Riallaciandomi alla prima domanda, se non c’è tempo è difficile che ci sia relazione o che la qualità sia tale da risultare realmente significativa. Detto questo, non saprei dire con certezza se le relazioni hanno effettivamente perso valore. Sono fortunato, ritengo più importanti le relazioni che ho costruito negli ultimi anni rispetto a quelle della mia intera vita, ma la mia storia personale è insolita. In ogni caso, la musica può cogliere qualsiasi cosa, è chi scrive che deve essere capace di usarla al meglio e, forse, è proprio questo quello che manca.
Alla domanda precedente mi ricollego parlando di “bilico”. In maniera figurativa, la traccia è anche il rapporto dell’artista con la musica, con la sua arte in generale. Cosa ti ha permesso di continuare a crederci? Sei mai stato in bilico?
Io vivo in bilico, perennemente. Purtroppo appena mi fermo anche per un solo secondo mi ritrovo immediatamente sul baratro del “Perché lo sto facendo? Non sarebbe meglio fare altro?”. Credo che oltre all’amore sconfinato per questa arte (che forse oggi è una di quelle poche cose che mi fa davvero sentire vivo), sia proprio la paura di non fare abbastanza del tempo che ho a disposizione a darmi la spinta per fare tutto al massimo delle mie possibilità. Se no cosa ci facciamo qui?

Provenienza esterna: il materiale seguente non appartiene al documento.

Lemma since_start s : wf s -> since s (snd (StateDB_Snapshot s)).
Proof.
  intros Hw. split; simpl.
  - by destruct Hw.
  - by rewrite take_ge.
  - by rewrite drop_ge.
  - rewrite drop_ge by done. eexists. split; [done|]. by split.
  - by exists [].
Qed.
Lemma since_journalled s0 s s' : since s0 s -> journalled s s' -> since s0 s'.
Proof.
  intros [Hw Hp Hok (u & Hu & Hs) (rest & Hr & Hrest)] [Hw' (new & [He Hn (u' & Hu' & Hs') [Hv _]])].
  assert (length (entries s0) <= length (entries s))%nat as Hlen.
  { rewrite <- Hp at 1. rewrite length_take. lia. }
  split; [done|rewrite He, take_app_le by done; done| | |].
  - rewrite He, drop_app_le by done. by apply Forall_app.
  - rewrite He, drop_app_le, undo_app, Hu' by done. simpl.
    pose proof (undo_rel _ u' s Hok Hs') as Hrel. rewrite Hu in Hrel.
    destruct (undo _ u') as [v| | |]; simpl in Hrel; try done. exists v. split; [done|]. by etransitivity.
  - exists rest. by rewrite Hv.
Qed.
Lemma since_snapshot s0 s : since s0 s -> since s0 (snd (StateDB_Snapshot s)).
Proof.
  intros [Hw Hp Hok (u & Hu & Hs) (rest & Hr & Hrest)].
  assert (length (entries s0) <= length (entries s))%nat as Hlen.
  { rewrite <- Hp at 1. rewrite length_take. lia. }
  set (s' := snd (StateDB_Snapshot s)).
  assert (sequiv s' s) as Heq by by split. split; [by destruct Hw|done|done| |].
  - change (entries s') with (entries s). pose proof (undo_rel _ s' s Hok Heq) as Hrel. rewrite Hu in Hrel.
    destruct (undo _ s') as [v| | |]; simpl in Hrel; try done. exists v. split; [done|]. by etransitivity.
  - exists (rest ++ [mkRevision (nextRevisionId s) (glen (entries s))]). split.
    + subst s'. simpl. rewrite Hr, <- app_assoc. done.
    + apply Forall_app. split; [done|]. constructor; [|done]. simpl. unfold glen. lia.
Qed.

“domani” è prospettiva, speranza, necessità. È la pecora nera del disco?
In realtà è tutt’altro che la pecora nera. È passato, presente e futuro contemporaneamente. Non vi nego che per me sia un brano estremamente importante e che riascoltarla mi fa un certo effetto. “domani” è un brano conclusivo che si propone come un nuovo inizio. Parla di un presente che affatica, logora, ma in cui c’è sempre la speranza che potrebbe andare tutto in modo diverso. Parla di un futuro che può essere diverso, inatteso, che non sarà mai come lo volevi, in cui non servirà più camuffarsi. E poi, in sottofondo c’è un velo di nostalgia, quella che non sai spiegarti, che non ha un apparente motivo e questa sensazione non può che appartenere al passato.
Se dovessi ricondensare tutto “fugit” in una traccia non tua… quale sarebbe?

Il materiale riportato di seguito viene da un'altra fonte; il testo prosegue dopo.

(* ===== verification/AlienProposal.v ===== *)
(** * Proposals and declares of the alien snapshot

    Models [updateSnapshotByProposals], [updateSnapshotByDeclares] and
    [calculateProposalResult] of [consensus/alien/snapshot.go]. The loop of
    [updateSnapshotByProposals] stores the address of its loop variable, so the
    proposals live in the heap [pheap] of the snapshot and [Proposals] maps a
    hash to a cell of it. *)
From S2P Require Import Prelude AlienTypes AlienVotes.

(** [s.Proposals[h]], dereferenced. *)
Definition getProposal (s : Snapshot) (h : Hash) : option Proposal :=
  Proposals s !! h ≫= fun loc => pheap s !! loc.

Definition zeroProposal : Proposal := mkProposal 0 0 0 0 0 0 0 0 0 0 0 [] 0 0 0 0 0.

(** ** Operations *)
Section Operations.
Context {RT : GoRuntime}.

(** One iteration writes the loop variable, cell [loc], and stores its
    address under the hash of the proposal. *)
Definition proposalStep (headerNumber : Z) (loc : nat) (s : Snapshot) (p : Proposal) : Snapshot :=
  s <| pheap ::= <[loc := p <| ReceivedNumber := headerNumber |>]> |>
    <| Proposals ::= <[pHash p := loc]> |>.
Definition updateSnapshotByProposals (proposals : list Proposal) (headerNumber : Z)
    (s : Snapshot) : Snapshot :=
  let loc := length (pheap s) in
  fold_left (proposalStep headerNumber loc) proposals (s <| pheap ::= fun h => h ++ [zeroProposal] |>).

(** Last block number at which a declare on [p] counts. *)
Definition declareDeadline (s : Snapshot) (p : Proposal) : Z :=
  bigUint64 (ReceivedNumber p) +u (ValidationLoopCnt p *u MaxSignerCount (config s)).

Definition declareStep (headerNumber : Z) (s : Snapshot) (d : Declare_) : Snapshot :=
  match Proposals s !! ProposalHash d with
  | Some loc =>
      match pheap s !! loc with
      | Some proposal =>
          if (declareDeadline s proposal <? bigUint64 headerNumber) || negb (isCandidate s (Declarer d))
          then s
          else if existsb (fun v => Declarer v =? Declarer d) (Declares proposal) then s
          else s <| pheap ::= <[loc := proposal <| Declares ::=
                     fun ds => ds ++ [mkDeclare (ProposalHash d) (Declarer d) (Decision d)] |>]> |>
      | None => s
      end
  | None => s
  end.
Definition updateSnapshotByDeclares (declares : list Declare_) (headerNumber : Z)
    (s : Snapshot) : Snapshot := fold_left (declareStep headerNumber) declares s.

(** *** Result of a proposal *)

(** [s.ProposalRefund[n][a]] is increased by [v], the row and the entry being
    created when missing. *)
Definition addRefund (n : Z) (a : Address) (v : Z) (s : Snapshot) : Snapshot :=
  let row := default ∅ (ProposalRefund s !! n) in
  s <| ProposalRefund ::= <[n := <[a := default 0 (row !! a) + v]> row]> |>.

Definition judegmentStake (s : Snapshot) : Z :=
  (fold_left (fun acc '(_, tally) => acc + tally) (range (Tally s)) 0) * 2 / 3.
Definition yesDeclareStake (s : Snapshot) (p : Proposal) : Z :=
  fold_left (fun acc d =>
    if Decision d then
      match Tally s !! Declarer d with Some t => acc + t | None => acc end
    else acc) (Declares p) 0.

Definition executeRent (n : Z) (p : Proposal) (s : Snapshot) : ares Snapshot :=
  match SCRecordMap s !! SCHash p with
  | None => Ok (addRefund (bigUint64 n) (Proposer p) (SCRentFee p * ether) s)
  | Some rec =>
      rentPerPeriod ← bigDiv (SCRentFee p * ether) (SCRentLength p);
      let rent := mkSCRentInfo rentPerPeriod (n + SCRentLength p) in
      let s1 := s <| SCRecordMap ::=
                  <[SCHash p := rec <| RentReward ::= <[pHash p := rent]> |>]> |> in
      let notice := default (mkCCNotice ∅ ∅) (SCNoticeMap s1 !! SCHash p) in
      let charge := mkGasCharging (TargetAddress p) (SCRentFee p *u SCRentRate p) (pHash p) in
      Ok (s1 <| SCNoticeMap ::=
            <[SCHash p := notice <| CurrentCharging ::= <[pHash p := charge]> |>]> |>)
  end.

(** The [switch] of an accepted proposal. *)
Definition executeProposal (n : Z) (p : Proposal) (s : Snapshot) : ares Snapshot :=
  let t := ProposalType p in
  if t =? proposalTypeCandidateAdd then
    Ok (if candidateNeedPD
        then s <| Candidates ::= <[TargetAddress p := candidateStateNormal]> |> else s)
  else if t =? proposalTypeCandidateRemove then
    Ok (if isCandidate s (TargetAddress p) && candidateNeedPD
        then s <| Candidates ::= delete (TargetAddress p) |> else s)
  else if t =? proposalTypeMinerRewardDistributionModify then
    Ok (s <| MinerReward := MinerRewardPerThousand p |>)
  else if t =? proposalTypeSideChainAdd then
    Ok match SCRecordMap s !! SCHash p with
       | None => s <| SCRecordMap ::= <[SCHash p :=
           mkSCRecord ∅ 0 0 (SCBlockCountPerPeriod p) (SCBlockRewardPerPeriod p) ∅]> |>
       | Some rec => s <| SCRecordMap ::= <[SCHash p :=
           rec <| CountPerPeriod := SCBlockCountPerPeriod p |>
               <| RewardPerPeriod := SCBlockRewardPerPeriod p |>]> |>
       end
  else if t =? proposalTypeSideChainRemove then
    Ok (s <| SCRecordMap ::= delete (SCHash p) |>)
  else if t =? proposalTypeMinVoterBalanceModify then
    Ok (s <| MinVB := Some (pMinVoterBalance p * ether) |>)
  else if t =? proposalTypeProposalDepositModify then Ok s
  else if t =? proposalTypeRentSideChain then executeRent n p s
  else Ok s.

Definition rejectProposal (n : Z) (p : Proposal) (s : Snapshot) : Snapshot :=
  if ProposalType p =? proposalTypeRentSideChain
  then addRefund (bigUint64 n) (Proposer p) (SCRentFee p * ether) s else s.

Definition proposalDue (s : Snapshot) (n : Z) (p : Proposal) : bool :=
  declareDeadline s p +u 1 =? bigUint64 n.

Definition proposalPasses (s : Snapshot) (p : Proposal) : bool :=
  judegmentStake s <? yesDeclareStake s p.

Definition resultStep (n : Z) (s : Snapshot) (kv : Hash * nat) : ares Snapshot :=
  let '(hashKey, loc) := kv in
  proposal ← get_or_panic (pheap s !! loc);
  if proposalDue s n proposal then
    let s1 := addRefund (bigUint64 n) (Proposer proposal) (CurrentDeposit proposal) s in
    s2 ← (if proposalPasses s1 proposal then executeProposal n proposal s1
          else Ok (rejectProposal n proposal s1));
    Ok (s2 <| Proposals ::= delete hashKey |>)
  else Ok s.
Definition calculateProposalResult (n : Z) (s : Snapshot) : ares Snapshot :=
  let expired := u64 (bigUint64 n - proposalRefundExpiredLoopCount * MaxSignerCount (config s)) in
  let s0 := s <| ProposalRefund ::= delete expired |> in
  foldM (resultStep n) (range (Proposals s0)) s0.
End Operations.

(** ** Aliasing of the proposals of one block *)

(** Every stored location is a cell of the heap. *)
Definition heap_wf (s : Snapshot) : Prop :=
  forall h loc, Proposals s !! h = Some loc -> (loc < length (pheap s))%nat.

1979 degli Smashing Pumpkins. Quando l’anno scorso sono ripartito da zero con questo progetto, volevo riappropriarmi di quei momenti in cui la musica per me era estremamente magica, ovvero quella fase in cui ho smesso di essere un bambino e sono diventato un adolescente. Ho pensato subito a questo pezzo e all’immaginario che mi scatenava, all’energia positiva che portava appresso, ad MTV, alla voglia di fare musica per essere liberi. La cosa incredibile è che di recente è venuta fuori la vera motivazione per il quale questa canzone si chiama così: nel 1979 Billy Corgan stava attraversando proprio quella fase di cui vi sto parlando e quando la scrisse 15 anni dopo voleva proprio far riemergere la nostalgia per quel periodo della sua vita come il sottoscritto.
La location ideale per la musica live ed il tuo rapporto con le esibizioni.

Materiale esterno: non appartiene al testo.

(** Items with pairwise different hashes have one sorted order. *)
Lemma sort_signer_unique (R1 R2 : GoRuntime) l :
  NoDup (map siHash l) -> @sort R1 _ signerLess l = @sort R2 _ signerLess l.
Proof.
  intros Hnd. apply (sorted_perm_unique signerLess).
  - by rewrite (@sort_perm R1), (@sort_perm R2).
  - intros x y Hx Hy. rewrite (@sort_perm R1) in Hx, Hy.
    unfold signerLess. rewrite !Z.ltb_ge. intros H1 H2.
    apply list_elem_of_lookup in Hx as [i Hi], Hy as [j Hj].
    assert (i = j) as ->; [|congruence].
    eapply (NoDup_lookup (map siHash l)); [done|..]; rewrite list_lookup_fmap.
    + by rewrite Hi.
    + rewrite Hj; simpl. f_equal. lia.
  - apply sort_sorted, signerLess_strict_weak.
  - apply sort_sorted, signerLess_strict_weak.
Qed.

Lemma buildTallySlice_perm (R1 R2 : GoRuntime) s :
  @buildTallySlice R1 s ≡ₚ @buildTallySlice R2 s.
Proof. unfold buildTallySlice. apply omap_Permutation. by rewrite (@range_perm R1), (@range_perm R2). Qed.

Lemma assignHash_lookup s i addrs l :
  assignHash s i addrs = Ok l ->
  map siAddr l = addrs /\
  forall k x, l !! k = Some x ->
    0 <= glen (HistoryHash s) - 1 - (i + Z.of_nat k) /\
    HistoryHash s !! Z.to_nat (glen (HistoryHash s) - 1 - (i + Z.of_nat k)) = Some (siHash x).
Proof.
  revert i l; induction addrs as [|a addrs IH]; intros i l; simpl.
  { intros [= <-]. done. }
  intros (h & Hh & (l' & Hl' & H)%bind_Ok_inv)%bind_Ok_inv. injection H as <-.
  destruct (IH _ _ Hl') as [<- Hk]. split; [done|]. intros [|k] x Hx; simpl in Hx.
  - injection Hx as <-. unfold gindex in Hh. case_decide; [|done].
    rewrite Z.add_0_r. split; [done|]. simpl. by destruct (_ !! _); simplify_eq/=.
  - apply Hk in Hx. replace (i + Z.of_nat (S k)) with (i + 1 + Z.of_nat k) by lia. done.
Qed.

Per me la dimensione del club sarà sempre la migliore. Sei tra il pubblico fino a un momento prima a confonderti tra la gente con qualcosa da bere in mano. Poi fai due scale e subito cambia tutto, hai l’attenzione di quelle persone e devi far sì che non venga sprecata. La distanza è quella giusta, quella sufficiente a guardare le persone negli occhi e vedere se quello che stai facendo funziona davvero.
Ti confesso che sono anni che non suono live. Questo progetto è partito a fine 2019 e non ci sono state chiaramente le condizioni per portarlo in giro per l’Italia. Quindi, al momento non saprei dirti qual è il mio rapporto con le esibizioni, spero di poterti dire qualcosa di più la prossima volta.
Perché il tuo nome è scritto in minuscola? Te lo avranno chiesto tutti ma voglio la verità.
La verità è che soddisfa il mio bisogno di ordine. La linearità degli oggetti, le simmetrie sono per me fondamentali. E poi “caspio” è per me più un concetto che un nome. Come ho detto prima, per me la musica è un viaggio. Avevo bisogno di andare verso luoghi inesplorati, lontani da me, per ritrovare me stesso.